KINSHASA, Democratic Republic of Congo — Congo said on Friday that its yearlong Ebola outbreak had spread to a third province, with two new cases confirmed in the current outbreak, the second-largest in recorded history.
The country’s Health Ministry said two patients had tested positive this week in the Mwenga area of the province of South Kivu, more than 430 miles south of where the outbreak was first detected, in North Kivu and Ituri provinces.
The cases have opened a new front in the fight against an outbreak in the Democratic Republic of Congo that has affected 2,765 people, of whom 1,808 have died, according to the new report.
The current outbreak started on Aug. 1 last year, and the spread of the disease to a third province has occurred as health workers have struggled to contain it, despite the use of a vaccine.

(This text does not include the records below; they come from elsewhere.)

Lemma in_enumerate_from {A : Type} (a : list A) (k : Z) (v : A) (i : Z) :
  In (v, i) (enumerate_from k a) <->
  (k <= i)%Z /\ nth_error a (Z.to_nat (i - k)) = Some v.
Proof.
  revert k. induction a as [| x a IH]; intros k; simpl.
  - split; [intros [] | intros [_ H]]. destruct (Z.to_nat (i - k)); discriminate.
  - rewrite IH. split.
    + intros [H | [Hk Hn]].
      * inversion H; subst. rewrite Z.sub_diag. simpl. split; [lia | reflexivity].
      * split; [lia |].
        replace (Z.to_nat (i - k)) with (S (Z.to_nat (i - (k + 1)))) by lia.
        exact Hn.
    + intros [Hk Hn].
      destruct (Z.eq_dec i k) as [-> | Hne].
      * left. rewrite Z.sub_diag in Hn. simpl in Hn. now inversion Hn.
      * right. split; [lia |].
        replace (Z.to_nat (i - k)) with (S (Z.to_nat (i - (k + 1)))) in Hn by lia.
        exact Hn.
Qed.

Lemma enumerate_from_indices {A : Type} (a : list A) (k : Z) :
  NoDup (map snd (enumerate_from k a)) /\
  forall i, In i (map snd (enumerate_from k a)) -> (k <= i)%Z.
Proof.
  revert k. induction a as [| x a IH]; intros k; simpl.
  - split; [constructor | intros i []].
  - destruct (IH (k + 1)%Z) as [Hnd Hge]. split.
    + constructor; [| exact Hnd]. intros Hin. apply Hge in Hin. lia.
    + intros i [<- | Hin]; [lia | apply Hge in Hin; lia].
Qed.

Lemma length_enumerate_from {A : Type} (a : list A) (k : Z) :
  length (enumerate_from k a) = length a.
Proof.
  revert k. induction a as [| x a IH]; intros k; simpl; [reflexivity |].
  now rewrite IH.
Qed.

(** A list of at least two entries ends in two entries. *)
Lemma last_two {A : Type} (l : list A) :
  (2 <= length l)%nat -> exists pre a b, l = pre ++ [a; b].
Proof.
  intros H.
  destruct (exists_last (l := l)) as [l1 [b Hb]];
    [intros ->; simpl in H; lia |].
  subst l. rewrite length_app in H. simpl in H.
  destruct (exists_last (l := l1)) as [pre [a Ha]];
    [intros ->; simpl in H; lia |].
  subst l1. exists pre, a, b. now rewrite <- app_assoc.
Qed.

Lemma slice_last_two {A : Type} (pre : list A) (a b : A) :
  slice (pre ++ [a; b]) (Some (-2)%Z) None = [a; b].
Proof.
  unfold slice, clip_index, norm_index. change (-2 <? 0)%Z with true. cbv iota.
  rewrite Nat2Z.id, firstn_all, length_app. simpl length.
  replace (Z.to_nat (Z.max 0 (Z.min (Z.of_nat (length pre + 2))
                                (-2 + Z.of_nat (length pre + 2)))))
    with (length pre + 0)%nat by lia.
  rewrite skipn_app, Nat.add_0_r, skipn_all, Nat.sub_diag. reflexivity.
Qed.

Lemma sorted_app_inv {A : Type} (le : A -> A -> Prop) (l1 l2 : list A) :
  StronglySorted le (l1 ++ l2) ->
  StronglySorted le l2 /\
  forall x y, In x l1 -> In y l2 -> le x y.
Proof.
  induction l1 as [| a l1 IH]; simpl; intros H.
  - split; [exact H | intros x y []].
  - inversion H as [| ? ? Hs Hall]; subst.
    destruct (IH Hs) as [H2 Hcross]. split; [exact H2 |].
    intros x y [<- | Hx] Hy.
    + rewrite Forall_forall in Hall. apply Hall. apply in_or_app. now right.
    + now apply Hcross.
Qed.

(** The last two of the sorting indices are two different positions, and
    no other position holds a larger value than either of them. *)
Lemma sorting_indices_last_two (a : list R) (s : list Z) :
  sorting_indices a s ->
  (2 <= length a)%nat ->
  exists (i j : nat) (vi vj : R),
    slice s (Some (-2)%Z) None = [Z.of_nat i; Z.of_nat j] /\
    i <> j /\
    nth_error a i = Some vi /\ nth_error a j = Some vj /\
    vi <= vj /\
    forall k vk, k <> i -> k <> j -> nth_error a k = Some vk -> vk <= vi.
Proof.
  intros [Hp Hs] Hlen.
  assert (Hls : length s = length a).
  { rewrite (Permutation_length Hp), length_map, length_seq. reflexivity. }
  destruct (last_two s) as [pre [zi [zj He]]]; [lia |]. subst s.
  assert (Hidx : forall z, In z (pre ++ [zi; zj]) ->
                           exists k v, z = Z.of_nat k /\ nth_error a k = Some v).
  { intros z Hz. eapply Permutation_in in Hz; [| exact Hp].
    apply in_map_iff in Hz. destruct Hz as [k [<- Hk]].
    apply in_seq in Hk.
    destruct (nth_error a k) as [v |] eqn:E;
      [| apply nth_error_None in E; lia].
    now exists k, v. }
  destruct (Hidx zi) as [i [vi [-> Hvi]]];
    [apply in_or_app; right; now left |].
  destruct (Hidx zj) as [j [vj [-> Hvj]]];
    [apply in_or_app; right; right; now left |].
  assert (Hnd : NoDup (pre ++ [Z.of_nat i; Z.of_nat j])).
  { eapply Permutation_NoDup; [symmetry; exact Hp |].
    apply Finite.Injective_map_NoDup; [| apply seq_NoDup].
    intros u v Huv. now apply Nat2Z.inj. }
  assert (Hij : i <> j).
  { apply NoDup_remove_2 in Hnd. intros ->. apply Hnd.
    apply in_or_app. right. now left. }
  rewrite map_app in Hs. cbn [map] in Hs. rewrite !Nat2Z.id in Hs.
  rewrite (nth_error_nth _ _ 0 Hvi), (nth_error_nth _ _ 0 Hvj) in Hs.
  apply sorted_app_inv in Hs. destruct Hs as [Htail Hcross].
  exists i, j, vi, vj. rewrite slice_last_two.
  repeat (split; [assumption || reflexivity |]). split.
  - inversion Htail as [| ? ? _ Hall]; subst.
    inversion Hall as [| ? ? Hle _]; subst. exact Hle.
  - intros k vk Hki Hkj Hk.
    assert (Hin : In (Z.of_nat k) (pre ++ [Z.of_nat i; Z.of_nat j])).
    { eapply Permutation_in; [symmetry; exact Hp |].
      apply in_map, in_seq.
      assert (k < length a)%nat
        by (apply nth_error_Some; rewrite Hk; discriminate).
      lia. }
    apply in_app_or in Hin. destruct Hin as [Hin | [Heq | [Heq | []]]];
      [| apply Nat2Z.inj in Heq; congruence
       | apply Nat2Z.inj in Heq; congruence].
    apply (Hcross vk vi); [| now left].
    apply in_map_iff. exists (Z.of_nat k). split; [| exact Hin].
    rewrite Nat2Z.id. now apply nth_error_nth.
Qed.

Lemma snd_enumerate_from {A : Type} (a : list A) (k : nat) :
  map snd (enumerate_from (Z.of_nat k) a) = map Z.of_nat (seq k (length a)).
Proof.
  revert k. induction a as [| x a IH]; intros k; [reflexivity |].
  cbn [enumerate_from map length seq snd]. f_equal.
  replace (Z.of_nat k + 1)%Z with (Z.of_nat (S k)) by lia. apply IH.
Qed.

Lemma sorted_keys_values (l : list (R * Z)) :
  StronglySorted key_le l -> StronglySorted Rle (map fst l).
Proof.
  induction 1 as [| x l _ IH Hall]; cbn [map]; constructor; [exact IH |].
  apply Forall_map. exact Hall.
Qed.

(** The insertion sort keeps what [np.argsort] promises. *)
Lemma insertion_argsort_sorting (a : list R) :
  sorting_indices a (insertion_argsort a).
Proof.
  unfold sorting_indices, insertion_argsort.
  pose proof (sort_keys_sorted (enumerate_from 0%Z a)) as Hs.
  pose proof (sort_keys_perm (enumerate_from 0%Z a)) as Hp.
  split.
  - rewrite (Permutation_map snd Hp).
    change 0%Z with (Z.of_nat 0). now rewrite snd_enumerate_from.
  - rewrite map_map.
    rewrite (map_ext_in _ fst); [now apply sorted_keys_values |].
    intros [v i] Hin. cbn [fst snd].
    eapply Permutation_in in Hin; [| exact Hp].
    apply in_enumerate_from in Hin. destruct Hin as [_ Hv].
    rewrite Z.sub_0_r in Hv. now apply nth_error_nth.
Qed.

(** [np.sort] of two indices. *)
Lemma sort_pair (a b : Z) : sort [a; b] = [Z.min a b; Z.max a b].
Proof.
  unfold sort. cbn [fold_right insert_int].
  destruct (a <=? b)%Z eqn:E.
  - apply Z.leb_le in E. now rewrite Z.min_l, Z.max_r by lia.
  - apply Z.leb_gt in E. now rewrite Z.min_r, Z.max_l by lia.
Qed.

(** ** Head and tail from the curvature peaks *)

(** C5: without a head/tail hint, the resolution of head and tail takes
    one of three branches.  With two or more peaks, the peaks at two
    different positions are chosen such that no other peak has a larger
    value than either, and 20 is added to the status; with the single peak
    [p] of a contour of [ncontour] samples, [p] and
    [(p + ncontour // 2) mod ncontour] are chosen and 40 is added; without
    peaks, 0 and [ncontour // 2] are chosen and 60 is added.  Of the two
    chosen indices the smaller is returned first.  Values are compared as
    they are, not by magnitude. *)
Theorem head_tail_without_hint (argsort : list R -> list Z)
    (x y : list R) (peak_ids : list Z)
    (peak_values : list R) (ncontour status : Z) :
  sorting_indices peak_values (argsort peak_values) ->
  length peak_values = length peak_ids ->
  (0 < ncontour)%Z ->
  ((2 <= length peak_ids)%nat ->
   exists (i j : nat) (pi pj : Z) (vi vj : R),
     i <> j /\
     nth_error peak_ids i = Some pi /\ nth_error peak_ids j = Some pj /\
     nth_error peak_values i = Some vi /\ nth_error peak_values j = Some vj /\
     (forall k vk, k <> i -> k <> j -> nth_error peak_values k = Some vk ->
                   vk <= vi /\ vk <= vj) /\
     Geometry.head_tail argsort x y peak_ids peak_values ncontour None status
       = Ok ([Z.min pi pj; Z.max pi pj], (status + 20)%Z)) /\
  (forall p, peak_ids = [p] -> (0 <= p < ncontour)%Z ->
     Geometry.head_tail argsort x y peak_ids peak_values ncontour None status
       = Ok ([Z.min p ((p + ncontour / 2) mod ncontour);
              Z.max p ((p + ncontour / 2) mod ncontour)], (status + 40)%Z)) /\
  (peak_ids = [] ->
     Geometry.head_tail argsort x y peak_ids peak_values ncontour None status
       = Ok ([0%Z; (ncontour / 2)%Z], (status + 60)%Z)).
Proof.
  intros Hsort Hlen Hn. split; [| split].
  - intros H2.
    destruct (sorting_indices_last_two peak_values _ Hsort)
      as [i [j [vi [vj H]]]]; [lia |].
    destruct H as [Hslice [Hij [Hvi [Hvj [Hle Hmax]]]]].
    assert (Hi : (i < length peak_ids)%nat)
      by (rewrite <- Hlen; apply nth_error_Some; rewrite Hvi; discriminate).
    assert (Hj : (j < length peak_ids)%nat)
      by (rewrite <- Hlen; apply nth_error_Some; rewrite Hvj; discriminate).
    destruct (nth_error peak_ids i) as [pi |] eqn:Hpi;
      [| apply nth_error_None in Hpi; lia].
    destruct (nth_error peak_ids j) as [pj |] eqn:Hpj;
      [| apply nth_error_None in Hpj; lia].
    exists i, j, pi, pj, vi, vj.
    repeat (split; [assumption || reflexivity |]).
    split.
    + intros k vk Hki Hkj Hk. specialize (Hmax k vk Hki Hkj Hk). lra.
    + unfold Geometry.head_tail, Geometry.len.
      destruct (2 <=? Z.of_nat (length peak_ids))%Z eqn:E;
        [| apply Z.leb_gt in E; lia].
      rewrite Hslice. unfold take. cbn [traverse].
      rewrite (getitem_nonneg peak_ids (Z.of_nat i) pi)
        by (try lia; now rewrite Nat2Z.id).
      rewrite (getitem_nonneg peak_ids (Z.of_nat j) pj)
        by (try lia; now rewrite Nat2Z.id).
      cbn [bind]. now rewrite sort_pair.
  - intros p -> Hp. unfold Geometry.head_tail, Geometry.len. cbn [length].
    change (2 <=? Z.of_nat 1)%Z with false.
    change (Z.of_nat 1 =? 1)%Z with true. cbv iota.
    rewrite (getitem_nonneg [p] 0 p) by (try lia; reflexivity). cbn [bind].
    rewrite Z.add_0_r, (Z.mod_small p ncontour) by lia.
    now rewrite sort_pair.
  - intros ->. reflexivity.
Qed.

Efforts to control the outbreak have been hampered by militia violence and some local resistance to outside help. Many people in eastern Congo do not trust doctors and other medical professionals, which along with fear of the virus has presented major hurdles to health workers combating Ebola’s spread.
The latest announcement came after scientists announced on Monday that two experimental treatments for the disease had worked so well that they would will be offered to all patients in Congo.
The World Health Organization has declared the Ebola outbreak a global health emergency, and fears of the disease’s spread led the neighboring country of Rwanda to temporarily shut a border crossing this month.
Burundi has also started vaccinating its health workers against Ebola, beginning with those near the border with Congo, the World Health Organization said on Wednesday, although Burundi has had no reported cases of the deadly hemorrhagic fever.
The health organization said that Burundi’s Health Ministry had begun vaccinating health workers at the Gatumba border crossing point this week, according to Reuters.
“Although this vaccine is not yet approved and its commercial use is not yet authorized, it has been shown to be effective and safe during Ebola outbreaks in West Africa,” the agency said in a statement. “The vaccine is used for humanitarian purposes to protect people most at risk of an Ebola outbreak. It will be administered to health and front-line staff working in priority areas where there is a risk of transmission.”
The statement did not say how many doses of the vaccine would be available for the immunization campaign, which is receiving financial support from the vaccines alliance GAVI.
Neighboring Uganda has also been on high alert since two people, part of a family visiting from Congo, died of Ebola there. A third member of the family died after returning home.
Last week, Uganda started its largest trial of a second experimental Ebola vaccine that is being developed by the American drugmaker Johnson & Johnson in collaboration with the Danish biotech Bavarian Nordic.
An Ebola epidemic in West Africa from 2013 to 2016 became the world’s largest outbreak, spreading through Guinea, Liberia and Sierra Leone and killing more than 11,300 people.